----- SUPPLIED RECORDS -----

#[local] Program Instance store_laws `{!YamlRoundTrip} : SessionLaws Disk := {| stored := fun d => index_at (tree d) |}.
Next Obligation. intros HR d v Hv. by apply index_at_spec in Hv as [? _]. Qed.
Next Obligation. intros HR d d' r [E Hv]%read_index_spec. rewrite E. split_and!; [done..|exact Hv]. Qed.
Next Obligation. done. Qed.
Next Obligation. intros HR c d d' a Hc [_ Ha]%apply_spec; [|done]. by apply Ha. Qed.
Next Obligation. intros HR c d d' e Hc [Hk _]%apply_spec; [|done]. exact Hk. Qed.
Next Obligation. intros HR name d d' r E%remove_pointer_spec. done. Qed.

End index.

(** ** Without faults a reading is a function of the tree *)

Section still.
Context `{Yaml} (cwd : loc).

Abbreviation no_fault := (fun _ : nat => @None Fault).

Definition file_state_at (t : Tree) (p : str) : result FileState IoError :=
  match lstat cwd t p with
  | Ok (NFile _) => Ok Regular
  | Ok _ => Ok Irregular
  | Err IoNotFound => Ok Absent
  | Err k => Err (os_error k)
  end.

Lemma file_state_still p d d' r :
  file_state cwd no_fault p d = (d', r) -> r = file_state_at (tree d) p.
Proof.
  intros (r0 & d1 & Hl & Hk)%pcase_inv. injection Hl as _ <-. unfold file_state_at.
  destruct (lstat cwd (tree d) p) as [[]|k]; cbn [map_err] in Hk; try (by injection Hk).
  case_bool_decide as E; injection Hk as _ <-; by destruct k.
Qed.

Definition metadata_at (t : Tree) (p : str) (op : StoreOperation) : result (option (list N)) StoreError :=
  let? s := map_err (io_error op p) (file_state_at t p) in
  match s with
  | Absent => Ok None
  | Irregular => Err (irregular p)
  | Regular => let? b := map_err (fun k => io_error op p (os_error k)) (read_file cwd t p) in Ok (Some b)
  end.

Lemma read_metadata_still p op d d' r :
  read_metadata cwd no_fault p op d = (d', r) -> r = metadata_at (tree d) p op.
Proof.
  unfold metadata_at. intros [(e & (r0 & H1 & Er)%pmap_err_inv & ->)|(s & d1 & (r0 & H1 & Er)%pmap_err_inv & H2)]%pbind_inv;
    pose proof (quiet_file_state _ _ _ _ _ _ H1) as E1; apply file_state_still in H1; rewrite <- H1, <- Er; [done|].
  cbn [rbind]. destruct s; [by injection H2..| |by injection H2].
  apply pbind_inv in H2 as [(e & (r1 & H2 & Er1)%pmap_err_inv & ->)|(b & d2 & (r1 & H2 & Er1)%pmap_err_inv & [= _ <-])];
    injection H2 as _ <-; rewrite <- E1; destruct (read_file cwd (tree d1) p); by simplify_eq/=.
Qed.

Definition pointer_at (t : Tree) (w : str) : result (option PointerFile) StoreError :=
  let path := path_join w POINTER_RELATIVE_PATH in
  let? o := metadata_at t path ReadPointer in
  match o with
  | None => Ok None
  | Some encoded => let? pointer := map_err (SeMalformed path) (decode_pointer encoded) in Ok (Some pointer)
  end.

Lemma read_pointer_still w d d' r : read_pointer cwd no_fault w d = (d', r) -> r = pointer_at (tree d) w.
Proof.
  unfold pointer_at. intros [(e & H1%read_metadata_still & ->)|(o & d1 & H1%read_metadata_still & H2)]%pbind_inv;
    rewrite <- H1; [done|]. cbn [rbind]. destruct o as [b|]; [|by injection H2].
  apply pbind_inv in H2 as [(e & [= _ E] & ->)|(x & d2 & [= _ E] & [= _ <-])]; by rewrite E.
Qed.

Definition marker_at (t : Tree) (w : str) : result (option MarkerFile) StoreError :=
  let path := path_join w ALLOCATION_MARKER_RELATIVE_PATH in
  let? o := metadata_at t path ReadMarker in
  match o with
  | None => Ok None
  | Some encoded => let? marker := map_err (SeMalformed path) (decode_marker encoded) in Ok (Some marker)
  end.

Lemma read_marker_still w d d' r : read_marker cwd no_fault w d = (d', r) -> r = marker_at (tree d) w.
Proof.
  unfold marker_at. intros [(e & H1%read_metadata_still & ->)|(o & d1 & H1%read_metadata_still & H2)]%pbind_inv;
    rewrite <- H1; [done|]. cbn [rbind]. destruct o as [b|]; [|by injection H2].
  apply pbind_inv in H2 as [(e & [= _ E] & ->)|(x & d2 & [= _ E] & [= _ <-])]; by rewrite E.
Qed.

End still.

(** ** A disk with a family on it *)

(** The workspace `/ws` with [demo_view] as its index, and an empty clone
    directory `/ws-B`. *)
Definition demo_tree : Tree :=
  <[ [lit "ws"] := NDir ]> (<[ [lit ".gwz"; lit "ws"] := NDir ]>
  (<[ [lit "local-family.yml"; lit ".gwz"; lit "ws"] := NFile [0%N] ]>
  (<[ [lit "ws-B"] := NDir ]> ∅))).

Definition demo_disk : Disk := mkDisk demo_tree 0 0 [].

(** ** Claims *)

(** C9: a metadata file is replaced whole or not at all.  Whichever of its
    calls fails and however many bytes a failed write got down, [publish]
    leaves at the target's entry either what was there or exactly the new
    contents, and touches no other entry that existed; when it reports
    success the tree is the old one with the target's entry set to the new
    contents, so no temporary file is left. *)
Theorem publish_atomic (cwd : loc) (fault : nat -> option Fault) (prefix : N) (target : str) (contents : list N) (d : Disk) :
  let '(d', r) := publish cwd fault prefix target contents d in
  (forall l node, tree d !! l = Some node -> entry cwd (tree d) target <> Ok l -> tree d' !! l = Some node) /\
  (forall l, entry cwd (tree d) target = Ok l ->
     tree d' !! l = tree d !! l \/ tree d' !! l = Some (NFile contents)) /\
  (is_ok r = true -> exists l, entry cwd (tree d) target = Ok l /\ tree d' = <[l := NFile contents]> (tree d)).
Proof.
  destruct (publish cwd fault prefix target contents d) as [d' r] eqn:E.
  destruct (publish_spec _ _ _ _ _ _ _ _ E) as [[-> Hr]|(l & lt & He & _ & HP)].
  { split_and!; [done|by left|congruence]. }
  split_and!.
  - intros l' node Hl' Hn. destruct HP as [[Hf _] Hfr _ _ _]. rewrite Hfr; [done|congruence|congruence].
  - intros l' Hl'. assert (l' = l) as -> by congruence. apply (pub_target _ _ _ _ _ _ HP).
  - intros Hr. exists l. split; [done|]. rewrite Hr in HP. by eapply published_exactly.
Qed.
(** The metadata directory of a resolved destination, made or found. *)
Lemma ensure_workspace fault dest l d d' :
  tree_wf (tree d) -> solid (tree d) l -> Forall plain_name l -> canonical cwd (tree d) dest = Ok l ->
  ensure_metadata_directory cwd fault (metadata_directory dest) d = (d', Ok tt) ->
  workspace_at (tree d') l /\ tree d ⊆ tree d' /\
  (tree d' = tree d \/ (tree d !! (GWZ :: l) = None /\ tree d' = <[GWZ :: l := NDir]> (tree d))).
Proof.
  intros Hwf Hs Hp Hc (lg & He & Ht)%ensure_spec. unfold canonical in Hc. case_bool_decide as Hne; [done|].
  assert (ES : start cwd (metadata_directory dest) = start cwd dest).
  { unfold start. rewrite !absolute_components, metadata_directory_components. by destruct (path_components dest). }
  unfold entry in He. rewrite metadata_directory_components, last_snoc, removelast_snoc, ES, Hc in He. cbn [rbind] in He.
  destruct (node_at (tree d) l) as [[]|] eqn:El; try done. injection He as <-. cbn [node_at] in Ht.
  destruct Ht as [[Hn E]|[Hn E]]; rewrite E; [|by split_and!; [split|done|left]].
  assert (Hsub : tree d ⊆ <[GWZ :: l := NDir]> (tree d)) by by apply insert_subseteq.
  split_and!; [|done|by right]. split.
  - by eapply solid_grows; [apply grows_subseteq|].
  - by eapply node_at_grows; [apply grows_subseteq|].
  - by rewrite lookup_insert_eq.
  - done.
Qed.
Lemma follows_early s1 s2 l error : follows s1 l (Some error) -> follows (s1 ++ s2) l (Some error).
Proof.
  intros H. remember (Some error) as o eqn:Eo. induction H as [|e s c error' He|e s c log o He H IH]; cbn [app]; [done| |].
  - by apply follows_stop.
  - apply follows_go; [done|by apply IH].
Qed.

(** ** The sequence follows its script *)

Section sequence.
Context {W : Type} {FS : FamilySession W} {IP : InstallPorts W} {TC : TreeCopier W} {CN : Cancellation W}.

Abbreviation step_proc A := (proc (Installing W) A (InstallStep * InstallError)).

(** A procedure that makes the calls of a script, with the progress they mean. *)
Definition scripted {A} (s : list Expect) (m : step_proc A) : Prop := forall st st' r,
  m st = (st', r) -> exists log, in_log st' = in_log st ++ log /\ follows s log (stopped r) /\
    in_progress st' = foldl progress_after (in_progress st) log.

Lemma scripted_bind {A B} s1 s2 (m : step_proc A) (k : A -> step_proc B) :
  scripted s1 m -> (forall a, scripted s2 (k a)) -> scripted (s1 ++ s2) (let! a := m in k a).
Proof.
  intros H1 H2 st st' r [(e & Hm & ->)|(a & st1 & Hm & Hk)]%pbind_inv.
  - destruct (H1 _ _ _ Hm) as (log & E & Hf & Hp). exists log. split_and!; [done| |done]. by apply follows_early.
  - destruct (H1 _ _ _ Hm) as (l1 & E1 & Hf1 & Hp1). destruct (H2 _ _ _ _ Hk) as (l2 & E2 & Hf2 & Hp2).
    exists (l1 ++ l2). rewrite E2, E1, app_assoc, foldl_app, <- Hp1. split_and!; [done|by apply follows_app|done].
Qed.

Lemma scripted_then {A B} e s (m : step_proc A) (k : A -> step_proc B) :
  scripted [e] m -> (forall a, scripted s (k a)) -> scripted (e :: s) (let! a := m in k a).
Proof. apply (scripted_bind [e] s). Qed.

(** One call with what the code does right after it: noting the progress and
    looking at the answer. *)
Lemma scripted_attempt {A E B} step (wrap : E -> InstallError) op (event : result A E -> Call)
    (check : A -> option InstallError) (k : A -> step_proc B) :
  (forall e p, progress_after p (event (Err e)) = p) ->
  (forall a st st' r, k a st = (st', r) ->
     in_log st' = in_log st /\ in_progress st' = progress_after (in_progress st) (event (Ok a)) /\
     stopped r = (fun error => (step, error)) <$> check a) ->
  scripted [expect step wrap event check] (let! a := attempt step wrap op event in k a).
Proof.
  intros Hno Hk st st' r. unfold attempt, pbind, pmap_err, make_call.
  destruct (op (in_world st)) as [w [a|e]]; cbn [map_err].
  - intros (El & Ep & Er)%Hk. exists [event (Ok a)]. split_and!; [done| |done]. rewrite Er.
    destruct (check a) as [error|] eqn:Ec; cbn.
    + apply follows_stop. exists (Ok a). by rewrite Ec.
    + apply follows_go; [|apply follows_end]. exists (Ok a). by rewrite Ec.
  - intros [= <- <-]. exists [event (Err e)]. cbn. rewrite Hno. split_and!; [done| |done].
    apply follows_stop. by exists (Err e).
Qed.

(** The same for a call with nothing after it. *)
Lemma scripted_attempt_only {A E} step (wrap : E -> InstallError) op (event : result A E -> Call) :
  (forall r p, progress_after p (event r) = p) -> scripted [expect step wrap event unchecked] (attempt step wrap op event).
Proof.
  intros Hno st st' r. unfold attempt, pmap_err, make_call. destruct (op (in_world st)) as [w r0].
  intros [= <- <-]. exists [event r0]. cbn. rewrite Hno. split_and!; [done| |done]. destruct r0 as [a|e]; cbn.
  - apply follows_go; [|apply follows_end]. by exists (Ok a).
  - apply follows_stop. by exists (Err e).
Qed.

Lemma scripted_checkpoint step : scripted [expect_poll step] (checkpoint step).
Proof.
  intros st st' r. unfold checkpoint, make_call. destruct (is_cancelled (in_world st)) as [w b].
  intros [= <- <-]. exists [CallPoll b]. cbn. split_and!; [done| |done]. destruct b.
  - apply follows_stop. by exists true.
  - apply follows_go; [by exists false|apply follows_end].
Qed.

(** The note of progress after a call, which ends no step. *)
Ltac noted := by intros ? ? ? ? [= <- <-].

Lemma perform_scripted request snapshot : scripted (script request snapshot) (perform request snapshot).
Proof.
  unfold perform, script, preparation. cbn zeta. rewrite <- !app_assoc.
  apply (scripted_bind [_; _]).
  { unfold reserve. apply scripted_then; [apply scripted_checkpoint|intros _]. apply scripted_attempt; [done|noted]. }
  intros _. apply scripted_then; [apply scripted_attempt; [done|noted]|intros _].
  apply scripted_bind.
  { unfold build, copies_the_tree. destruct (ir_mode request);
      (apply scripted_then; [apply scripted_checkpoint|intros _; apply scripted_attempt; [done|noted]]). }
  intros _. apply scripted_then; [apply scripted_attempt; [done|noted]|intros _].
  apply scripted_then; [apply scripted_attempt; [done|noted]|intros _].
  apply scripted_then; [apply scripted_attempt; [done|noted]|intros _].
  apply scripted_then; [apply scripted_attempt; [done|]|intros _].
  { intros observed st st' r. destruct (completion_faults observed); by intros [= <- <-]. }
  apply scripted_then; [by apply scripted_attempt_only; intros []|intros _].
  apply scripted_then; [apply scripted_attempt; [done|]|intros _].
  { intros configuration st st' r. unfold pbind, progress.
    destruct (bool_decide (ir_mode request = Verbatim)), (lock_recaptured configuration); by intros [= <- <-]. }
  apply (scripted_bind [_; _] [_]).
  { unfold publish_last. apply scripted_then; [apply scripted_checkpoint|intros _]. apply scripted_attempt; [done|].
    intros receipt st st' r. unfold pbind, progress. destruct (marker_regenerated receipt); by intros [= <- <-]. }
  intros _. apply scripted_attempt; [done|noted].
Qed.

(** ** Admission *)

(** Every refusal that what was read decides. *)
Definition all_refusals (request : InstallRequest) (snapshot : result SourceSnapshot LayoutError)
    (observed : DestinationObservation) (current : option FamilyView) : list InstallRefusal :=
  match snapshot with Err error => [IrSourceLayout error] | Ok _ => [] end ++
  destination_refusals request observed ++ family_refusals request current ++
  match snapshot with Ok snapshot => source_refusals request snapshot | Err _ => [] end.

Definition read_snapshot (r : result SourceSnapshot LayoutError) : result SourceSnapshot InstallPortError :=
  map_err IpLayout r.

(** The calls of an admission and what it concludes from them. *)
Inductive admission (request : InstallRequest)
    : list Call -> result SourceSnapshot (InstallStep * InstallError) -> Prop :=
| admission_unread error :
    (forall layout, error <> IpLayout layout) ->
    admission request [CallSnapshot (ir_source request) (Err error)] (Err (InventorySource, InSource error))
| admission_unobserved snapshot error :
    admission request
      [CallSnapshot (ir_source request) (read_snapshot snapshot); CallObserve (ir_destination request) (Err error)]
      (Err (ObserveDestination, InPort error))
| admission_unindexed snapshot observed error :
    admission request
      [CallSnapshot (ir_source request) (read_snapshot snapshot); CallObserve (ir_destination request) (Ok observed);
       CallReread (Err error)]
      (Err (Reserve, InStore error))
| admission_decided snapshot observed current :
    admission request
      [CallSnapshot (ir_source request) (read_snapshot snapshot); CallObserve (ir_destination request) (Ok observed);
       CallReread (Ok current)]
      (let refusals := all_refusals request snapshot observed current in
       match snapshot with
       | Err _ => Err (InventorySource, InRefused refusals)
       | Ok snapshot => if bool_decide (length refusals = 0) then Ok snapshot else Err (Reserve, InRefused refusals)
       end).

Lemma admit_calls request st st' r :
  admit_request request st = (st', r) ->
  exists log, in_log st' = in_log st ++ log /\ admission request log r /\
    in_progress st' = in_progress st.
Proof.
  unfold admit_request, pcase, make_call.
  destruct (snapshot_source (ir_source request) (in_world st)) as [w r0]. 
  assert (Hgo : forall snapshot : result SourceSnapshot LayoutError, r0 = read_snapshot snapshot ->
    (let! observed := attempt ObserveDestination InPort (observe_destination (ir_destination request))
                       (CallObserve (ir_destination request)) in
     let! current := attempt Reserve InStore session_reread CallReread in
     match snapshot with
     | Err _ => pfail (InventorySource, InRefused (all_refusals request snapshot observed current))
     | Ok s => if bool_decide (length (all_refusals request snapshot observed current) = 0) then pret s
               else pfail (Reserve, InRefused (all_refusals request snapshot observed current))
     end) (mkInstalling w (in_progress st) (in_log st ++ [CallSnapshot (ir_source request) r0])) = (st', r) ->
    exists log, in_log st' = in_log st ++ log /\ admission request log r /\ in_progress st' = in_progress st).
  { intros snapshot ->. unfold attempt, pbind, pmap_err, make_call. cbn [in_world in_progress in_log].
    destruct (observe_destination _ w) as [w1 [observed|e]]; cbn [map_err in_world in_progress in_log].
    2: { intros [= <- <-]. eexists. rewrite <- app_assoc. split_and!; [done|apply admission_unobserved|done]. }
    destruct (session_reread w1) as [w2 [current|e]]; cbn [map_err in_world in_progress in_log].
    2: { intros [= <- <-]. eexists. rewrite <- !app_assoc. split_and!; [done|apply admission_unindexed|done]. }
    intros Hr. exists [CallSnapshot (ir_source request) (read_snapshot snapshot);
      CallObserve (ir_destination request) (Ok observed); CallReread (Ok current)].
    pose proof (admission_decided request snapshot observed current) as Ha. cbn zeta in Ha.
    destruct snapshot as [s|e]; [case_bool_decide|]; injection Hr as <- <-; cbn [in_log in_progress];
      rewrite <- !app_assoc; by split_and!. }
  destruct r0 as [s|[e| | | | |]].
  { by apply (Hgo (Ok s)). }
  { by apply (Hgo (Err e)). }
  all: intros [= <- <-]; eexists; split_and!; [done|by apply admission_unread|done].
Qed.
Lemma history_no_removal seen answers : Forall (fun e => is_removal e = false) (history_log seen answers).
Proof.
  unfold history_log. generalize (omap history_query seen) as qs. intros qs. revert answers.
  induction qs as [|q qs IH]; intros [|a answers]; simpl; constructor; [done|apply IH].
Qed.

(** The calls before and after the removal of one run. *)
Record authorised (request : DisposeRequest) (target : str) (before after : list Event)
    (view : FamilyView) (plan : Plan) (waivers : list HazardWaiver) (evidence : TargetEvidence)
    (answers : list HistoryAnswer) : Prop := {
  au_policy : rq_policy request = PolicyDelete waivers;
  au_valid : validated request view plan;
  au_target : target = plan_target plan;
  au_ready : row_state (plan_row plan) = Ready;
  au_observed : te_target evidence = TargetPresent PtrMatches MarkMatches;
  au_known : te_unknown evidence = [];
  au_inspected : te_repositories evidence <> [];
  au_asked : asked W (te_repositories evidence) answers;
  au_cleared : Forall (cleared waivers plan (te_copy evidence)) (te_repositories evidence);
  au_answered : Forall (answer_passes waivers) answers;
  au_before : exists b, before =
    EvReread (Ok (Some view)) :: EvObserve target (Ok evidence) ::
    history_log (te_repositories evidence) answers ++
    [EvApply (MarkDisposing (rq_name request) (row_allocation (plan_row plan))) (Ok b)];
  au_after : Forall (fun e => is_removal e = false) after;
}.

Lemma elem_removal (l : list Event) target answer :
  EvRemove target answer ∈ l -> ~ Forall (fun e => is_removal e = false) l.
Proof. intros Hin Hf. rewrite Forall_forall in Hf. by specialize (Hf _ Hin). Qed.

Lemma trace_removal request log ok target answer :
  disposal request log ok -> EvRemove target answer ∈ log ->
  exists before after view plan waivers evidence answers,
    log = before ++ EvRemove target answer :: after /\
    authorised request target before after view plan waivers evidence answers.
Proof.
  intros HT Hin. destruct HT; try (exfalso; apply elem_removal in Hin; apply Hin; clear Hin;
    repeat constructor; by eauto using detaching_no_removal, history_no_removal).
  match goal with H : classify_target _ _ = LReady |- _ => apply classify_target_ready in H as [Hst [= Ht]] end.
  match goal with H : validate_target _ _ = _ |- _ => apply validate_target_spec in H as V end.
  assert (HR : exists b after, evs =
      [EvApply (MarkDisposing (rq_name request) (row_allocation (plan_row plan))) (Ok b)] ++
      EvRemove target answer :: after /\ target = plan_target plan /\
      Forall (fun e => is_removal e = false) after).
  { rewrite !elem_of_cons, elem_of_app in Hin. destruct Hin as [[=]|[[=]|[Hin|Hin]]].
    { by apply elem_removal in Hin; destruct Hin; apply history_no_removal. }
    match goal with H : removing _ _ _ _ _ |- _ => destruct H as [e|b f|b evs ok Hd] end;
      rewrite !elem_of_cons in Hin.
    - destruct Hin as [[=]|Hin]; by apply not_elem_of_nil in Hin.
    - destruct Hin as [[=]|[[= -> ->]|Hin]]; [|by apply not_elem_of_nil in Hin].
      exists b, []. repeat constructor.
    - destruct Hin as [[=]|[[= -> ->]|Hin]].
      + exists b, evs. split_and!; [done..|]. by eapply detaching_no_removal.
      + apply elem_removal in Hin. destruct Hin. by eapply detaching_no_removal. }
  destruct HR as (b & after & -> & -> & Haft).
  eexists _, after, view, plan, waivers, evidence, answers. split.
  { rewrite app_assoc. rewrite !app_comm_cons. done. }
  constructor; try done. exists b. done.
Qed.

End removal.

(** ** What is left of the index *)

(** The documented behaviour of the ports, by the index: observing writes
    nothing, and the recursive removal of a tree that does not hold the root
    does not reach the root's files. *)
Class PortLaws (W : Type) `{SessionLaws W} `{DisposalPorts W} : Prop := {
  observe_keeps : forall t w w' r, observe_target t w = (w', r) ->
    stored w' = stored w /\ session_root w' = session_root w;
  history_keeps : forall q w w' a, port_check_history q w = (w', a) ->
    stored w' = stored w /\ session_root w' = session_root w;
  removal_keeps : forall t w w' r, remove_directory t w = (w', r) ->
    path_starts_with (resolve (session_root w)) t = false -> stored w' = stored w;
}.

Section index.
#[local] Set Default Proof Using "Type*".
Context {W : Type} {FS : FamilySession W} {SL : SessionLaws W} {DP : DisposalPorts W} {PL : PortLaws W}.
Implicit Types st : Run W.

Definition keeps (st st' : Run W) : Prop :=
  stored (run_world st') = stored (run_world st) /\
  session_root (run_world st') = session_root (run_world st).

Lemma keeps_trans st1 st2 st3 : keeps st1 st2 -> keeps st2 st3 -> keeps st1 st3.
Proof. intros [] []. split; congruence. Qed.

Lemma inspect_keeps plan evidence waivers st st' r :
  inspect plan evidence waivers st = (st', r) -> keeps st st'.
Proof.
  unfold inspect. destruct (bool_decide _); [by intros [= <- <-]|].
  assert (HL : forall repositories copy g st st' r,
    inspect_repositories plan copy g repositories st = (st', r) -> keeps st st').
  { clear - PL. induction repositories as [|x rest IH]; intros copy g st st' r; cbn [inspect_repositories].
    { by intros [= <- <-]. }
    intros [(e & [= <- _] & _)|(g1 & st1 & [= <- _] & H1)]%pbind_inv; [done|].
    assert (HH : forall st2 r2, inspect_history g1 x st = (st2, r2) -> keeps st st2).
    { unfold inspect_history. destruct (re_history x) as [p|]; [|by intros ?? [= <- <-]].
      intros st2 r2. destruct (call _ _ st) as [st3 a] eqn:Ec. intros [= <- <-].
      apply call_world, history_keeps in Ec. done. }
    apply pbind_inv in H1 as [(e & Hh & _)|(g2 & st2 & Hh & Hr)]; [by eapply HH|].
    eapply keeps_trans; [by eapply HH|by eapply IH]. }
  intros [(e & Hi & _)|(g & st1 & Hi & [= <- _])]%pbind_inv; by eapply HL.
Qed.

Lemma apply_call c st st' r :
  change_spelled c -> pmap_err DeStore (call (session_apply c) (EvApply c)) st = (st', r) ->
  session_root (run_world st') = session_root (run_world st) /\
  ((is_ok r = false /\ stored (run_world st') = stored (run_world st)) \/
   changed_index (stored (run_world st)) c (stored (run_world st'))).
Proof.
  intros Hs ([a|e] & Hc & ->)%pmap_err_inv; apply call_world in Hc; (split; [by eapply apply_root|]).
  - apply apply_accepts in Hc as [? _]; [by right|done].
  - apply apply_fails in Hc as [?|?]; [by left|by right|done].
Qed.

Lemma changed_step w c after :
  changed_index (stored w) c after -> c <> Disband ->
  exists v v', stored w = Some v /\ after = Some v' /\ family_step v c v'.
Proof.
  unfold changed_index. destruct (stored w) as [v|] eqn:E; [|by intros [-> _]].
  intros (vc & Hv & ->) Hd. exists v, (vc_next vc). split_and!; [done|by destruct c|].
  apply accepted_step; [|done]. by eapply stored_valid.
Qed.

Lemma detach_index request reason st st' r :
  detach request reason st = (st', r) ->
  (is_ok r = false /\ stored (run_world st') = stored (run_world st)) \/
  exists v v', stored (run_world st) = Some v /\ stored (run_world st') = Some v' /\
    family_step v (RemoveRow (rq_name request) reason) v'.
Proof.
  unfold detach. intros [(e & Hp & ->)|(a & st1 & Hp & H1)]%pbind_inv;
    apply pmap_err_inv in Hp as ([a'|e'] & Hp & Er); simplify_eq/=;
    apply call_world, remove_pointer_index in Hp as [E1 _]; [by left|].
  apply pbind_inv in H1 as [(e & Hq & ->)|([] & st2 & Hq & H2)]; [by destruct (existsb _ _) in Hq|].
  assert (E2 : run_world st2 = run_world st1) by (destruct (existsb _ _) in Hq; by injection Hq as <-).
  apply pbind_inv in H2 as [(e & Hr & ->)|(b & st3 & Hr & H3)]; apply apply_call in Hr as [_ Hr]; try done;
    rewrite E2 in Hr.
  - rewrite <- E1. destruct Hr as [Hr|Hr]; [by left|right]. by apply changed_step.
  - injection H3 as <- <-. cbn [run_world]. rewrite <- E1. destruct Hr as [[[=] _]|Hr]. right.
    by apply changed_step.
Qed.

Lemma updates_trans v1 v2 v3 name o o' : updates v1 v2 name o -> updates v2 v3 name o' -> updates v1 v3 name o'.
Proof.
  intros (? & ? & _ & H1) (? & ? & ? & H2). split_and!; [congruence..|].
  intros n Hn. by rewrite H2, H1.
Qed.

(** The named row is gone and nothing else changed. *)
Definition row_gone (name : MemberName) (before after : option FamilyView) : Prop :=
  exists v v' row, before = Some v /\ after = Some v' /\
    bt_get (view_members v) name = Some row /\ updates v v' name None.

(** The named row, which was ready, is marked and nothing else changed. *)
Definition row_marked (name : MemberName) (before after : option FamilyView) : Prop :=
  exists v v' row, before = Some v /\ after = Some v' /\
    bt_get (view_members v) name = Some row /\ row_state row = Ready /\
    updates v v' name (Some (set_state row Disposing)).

-----

● **WHAT IS REQUIRED**:
Of the entries above, repeat exactly the lines from the line with "intros Hr. exists [CallSnapshot" through the line with "apply (Hgo (Err", both of them included.

● **RESPONSE**:
    intros Hr. exists [CallSnapshot (ir_source request) (read_snapshot snapshot);
      CallObserve (ir_destination request) (Ok observed); CallReread (Ok current)].
    pose proof (admission_decided request snapshot observed current) as Ha. cbn zeta in Ha.
    destruct snapshot as [s|e]; [case_bool_decide|]; injection Hr as <- <-; cbn [in_log in_progress];
      rewrite <- !app_assoc; by split_and!. }
  destruct r0 as [s|[e| | | | |]].
  { by apply (Hgo (Ok s)). }
  { by apply (Hgo (Err e)). }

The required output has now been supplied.